Table 1. FPGA synthesis results for the Threshold Estimator varying the length of the observation window.
Table 2. Comparison of execution latency for the various approaches with respect to a totally-software solution.

5 Conclusions

Despite the ASIC implementation of digital signal processing algorithms is usually the preferred choice when low-power requirements and high processing speed are needed, the straightforward implementation of the best algorithmic solution exploited in the field could lead to unsatisfactory results. This paper analysed the particular case of the threshold computing for wavelet denoising algorithm. This part of the algorithm is usually marginally considered, but could be in the critical path when real-time update of the threshold is required.

In this paper, comparisons between a sample standard deviation and the widespread \(\overline{MAD}\) reveals similar functional performance with dramatically better characteristic of the former in terms of hardware implementation, regardless the \(\overline{MAD}\) is implemented as a combinatorial trellis as suggested by some authors or in a more efficient folded version.
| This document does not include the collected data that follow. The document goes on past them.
Definition vdrive_command_return (origpart : Z) : ST vdrive_t unit :=
  if origpart <? 0 then mret tt
  else
    let! v := state in
    if origpart =? current_part (part v) then VDrive.vdrive_set_disk_geometry else mret tt.

(** The frame of most commands: the current partition is kept, a disk that is write
    protected is an error, and the geometry is restored. *)
Definition returning {A} (m : ST vdrive_t A) : ST vdrive_t A :=
  let! v := state in
  let! a := m in
  vdrive_command_return (current_part (part v));;
  mret a.
Definition writing (m : ST vdrive_t Z) : ST vdrive_t Z :=
  let! v := state in
  if readonly v then mret CBMDOS_IPE_WRITE_PROTECT_ON else m.

(** [cbmdos_command_parse_plus(cmd)] *)
Definition parse (cmd : cbmdos_cmd_parse_plus_t) : ST vdrive_t (Z * cbmdos_cmd_parse_plus_t) :=
  lift (Cbmdos.cbmdos_command_parse_plus cmd).
(** [cmd->more] becomes the command to parse. *)
Definition parse_more (cmd : cbmdos_cmd_parse_plus_t) : ST vdrive_t (Z * cbmdos_cmd_parse_plus_t) :=
  parse (set_full (more cmd) (set_fulllength (morelength cmd) cmd)).

Definition name_of (cmd : cbmdos_cmd_parse_plus_t) : mem := default [] (file cmd).
(** The first character of [cmd->more], looked at if there is one *)
Definition more_starts (c : Z) (cmd : cbmdos_cmd_parse_plus_t) : option bool :=
  if morelength cmd =? 0 then Some false else m ← more cmd; b ← getb m 0; Some (b =? c).

(** ** Paths *)

Definition is_cd (cmd : cbmdos_cmd_parse_plus_t) : option bool :=
  if commandlength cmd =? 2 then
    m ← command cmd; b0 ← getb m 0;
    if b0 =? ch "C" then b1 ← getb m 1; Some (b1 =? ch "D") else Some false
  else Some false.

Definition set_header (t s : Z) : ST search_t unit :=
  on_drive (upd_geom (fun g => set_Header_Track t (set_Header_Sector s g))).
Definition set_dir (t s : Z) : ST search_t unit :=
  on_drive (upd_geom (fun g => set_Dir_Track t (set_Dir_Sector s g))).
Definition read_local (t s : Z) : ST search_t (Z * mem) :=
  on_drive (VDrive.vdrive_read_sector (lib_malloc 256) t s).

(** ["CD"] with the arrow: the header of the directory leads to its parent. *)
Definition to_parent : ST search_t Z :=
  let! st := state in
  let! (rc, b) := read_local (Header_Track (geom (drv st))) (Header_Sector (geom (drv st))) in
  if negb (rc =? 0) then mret (access_error rc)
  else
    let! t := lift (getb b 34) in
    let! s := lift (getb b 35) in
    set_header t s;;
    let! (rc, b) := read_local t s in
    if negb (rc =? 0) then mret (access_error rc)
    else
      let! t := lift (getb b 0) in
      let! s := lift (getb b 1) in
      set_dir t s;;
      mret CBMDOS_IPE_OK.

(** A part of a path: whether the search restarts at the root, where the name starts and
    ends and whether there is a name to search for. [None]: the path is malformed. *)
Definition path_segment (path : mem) (plen : Z) (cd : bool) (i : Z)
    : option (bool * option (Z * Z * bool)) :=
  plain ← (if cd && (i =? 0) && (i <? plen) then b ← getb path i; Some (negb (b =? ch "/")) else Some false);
  if (plain : bool) then
    next ← Cbmdos.memchr path i (ch "/") (plen - i);
    Some (false, Some (i, default plen next, true))
  else
    slash ← (if i <? plen then b ← getb path i; Some (b =? ch "/") else Some false);
    slash2 ← (if (slash : bool) && (i <? plen - 1) then b ← getb path (i + 1); Some (b =? ch "/")
              else Some false);
    let start := if (slash2 : bool) then i + 2 else if (slash : bool) then i + 1 else i in
    next ← Cbmdos.memchr path start (ch "/") (plen - start);
    let next := match next with None => if cd then Some plen else None | _ => next end in
    Some (slash2 : bool, match next with
                         | Some n => if start =? 0 then None
                                     else Some (start, n, negb (slash2 && (plen =? 2)))
                         | None => None
                         end).

(** The directory of this name becomes the current one. *)
Definition enter_dir (fuel : nat) (name : mem) (length : Z) : ST search_t Z :=
  vdrive_dir_find_first_slot name length CBMDOS_FT_DIR;;
  let! e := vdrive_dir_find_next_slot fuel in
  match e with
  | None => mret CBMDOS_IPE_PATH_NOT_FOUND
  | Some _ =>
      let! t := get_entry SLOT_FIRST_TRACK in
      let! s := get_entry SLOT_FIRST_SECTOR in
      let! (rc, b) := read_local t s in
      if negb (rc =? 0) then mret (access_error rc)
      else
        set_header t s;;
        let! t := lift (getb b 0) in
        let! s := lift (getb b 1) in
        set_dir t s;;
        mret CBMDOS_IPE_OK
  end.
A latency analysis also reveals the superior performance of the sample standard deviation, jointly to its data-independence, which is an important aspect for real-time implementations. The paper also stresses the benefit of using hardware-software co-simulations tools such as Xilinx System Generator for rapid prototyping and verification on FPGA, which represents a value added for the research in rapidly evolving fields such as neural engineering.